Analysis of Multiple Risk Factors for Seronegative Rate of Anti-Tick-Borne Encephalitis Virus Immunization in Human Serum
Background and objectives: Tick-borne encephalitis virus (TBEV) infections have been the cause of threatening outbreaks for many years. Apart from several physical and chemical methods to prevent tick bites, active vaccination of people highly exposed to infection is still the most important strategy of prevention. However, in some subjects, the lack of or low response to TBEV antigens is observed. The aim of the current study was to assess the prevalence of seronegative rate for anti-TBEV antibodies and the risk factors for waning immunity.

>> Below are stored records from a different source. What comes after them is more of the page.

(* ===== verification/Ddb.v ===== *)
(** * The distributed database in memory ([ircd/ddb.c])

    The tables of registers that the servers of the network share: for each
    resident table a hash table of chains, the number of its last register,
    the number of those in memory, and the hash of all the lines received,
    that two servers compare to know that they hold the same. *)
From S2P Require Import Prelude Chattr Strings Match Chain Dlist Hash Tea.
From stdpp Require Import options.
Open Scope Z_scope.

Definition DDB_INIT : Z := 97.
Definition DDB_END : Z := 122.
Definition DDB_BOTDB : Z := 98.
Definition DDB_CHANDB : Z := 99.
Definition DDB_CHANDB2 : Z := 100.
Definition DDB_EXCEPTIONDB : Z := 101.
Definition DDB_FEATUREDB : Z := 102.
Definition DDB_ILINEDB : Z := 105.
Definition DDB_JUPEDB : Z := 106.
Definition DDB_LOGGINGDB : Z := 108.
Definition DDB_MOTDDB : Z := 109.
Definition DDB_NICKDB : Z := 110.
Definition DDB_OPERDB : Z := 111.
Definition DDB_PSEUDODB : Z := 112.
Definition DDB_QUARANTINEDB : Z := 113.
Definition DDB_CHANREDIRECTDB : Z := 114.
Definition DDB_UWORLDDB : Z := 117.
Definition DDB_VHOSTDB : Z := 118.
Definition DDB_WEBIRCDB : Z := 119.

(** The sizes that [ddb_init] gives the resident tables; 0 for the others. *)
Definition ddb_resident_table (table : Z) : Z :=
  if table =? DDB_NICKDB then 32768
  else if bool_decide (table ∈ [DDB_CHANDB; DDB_CHANDB2; DDB_VHOSTDB]) then 4096
  else if bool_decide (table ∈ [DDB_EXCEPTIONDB; DDB_ILINEDB; DDB_JUPEDB]) then 512
  else if bool_decide (table ∈ [DDB_BOTDB; DDB_FEATUREDB; DDB_LOGGINGDB; DDB_MOTDDB; DDB_OPERDB; DDB_PSEUDODB;
                                DDB_QUARANTINEDB; DDB_CHANREDIRECTDB; DDB_UWORLDDB; DDB_WEBIRCDB]) then 256
  else 0.

Definition ddb_table_is_resident (table : Z) : bool := negb (ddb_resident_table table =? 0).

(** The tables that [ddb_events_init] gives a handler. *)
Definition ddb_events_table (table : Z) : bool :=
  bool_decide (table ∈ [DDB_FEATUREDB; DDB_LOGGINGDB; DDB_NICKDB; DDB_OPERDB]).

Record Ddb := { ddb_key : cstring; ddb_content : cstring }.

Materials and Methods: 2315 at least primary vaccinated subjects from the high risk group for TBEV infections participated in this study. A commercial enzyme-linked immunosorbent assay (ELISA) test was used for the assessment of anti-TBEV IgG serum level. Results: Data showed that 86.2% of subjects who underwent vaccination were positive for anti-TBEV antibodies within 5 years. As much as 13.8% of subjects that underwent primary or primary and booster vaccination were barely protected after vaccination. Women and subjects under 60 years underwent more effective protection but sex and older age was not a risk factor for being a subject of waning immunity. A logistic regression showed that both a longer time since the vaccination and a lower number of booster doses constantly increased the chance of lost anti-TBEV antibodies. Conclusions: This study demonstrates that the vaccination schedule should be reevaluated. The extension of the interval of booster immunization is risky and all subjects should be surrounded by care consisting of more frequent monitoring of serum antibodies by personalized schedule to adjust the frequency of subsequent doses of booster vaccination.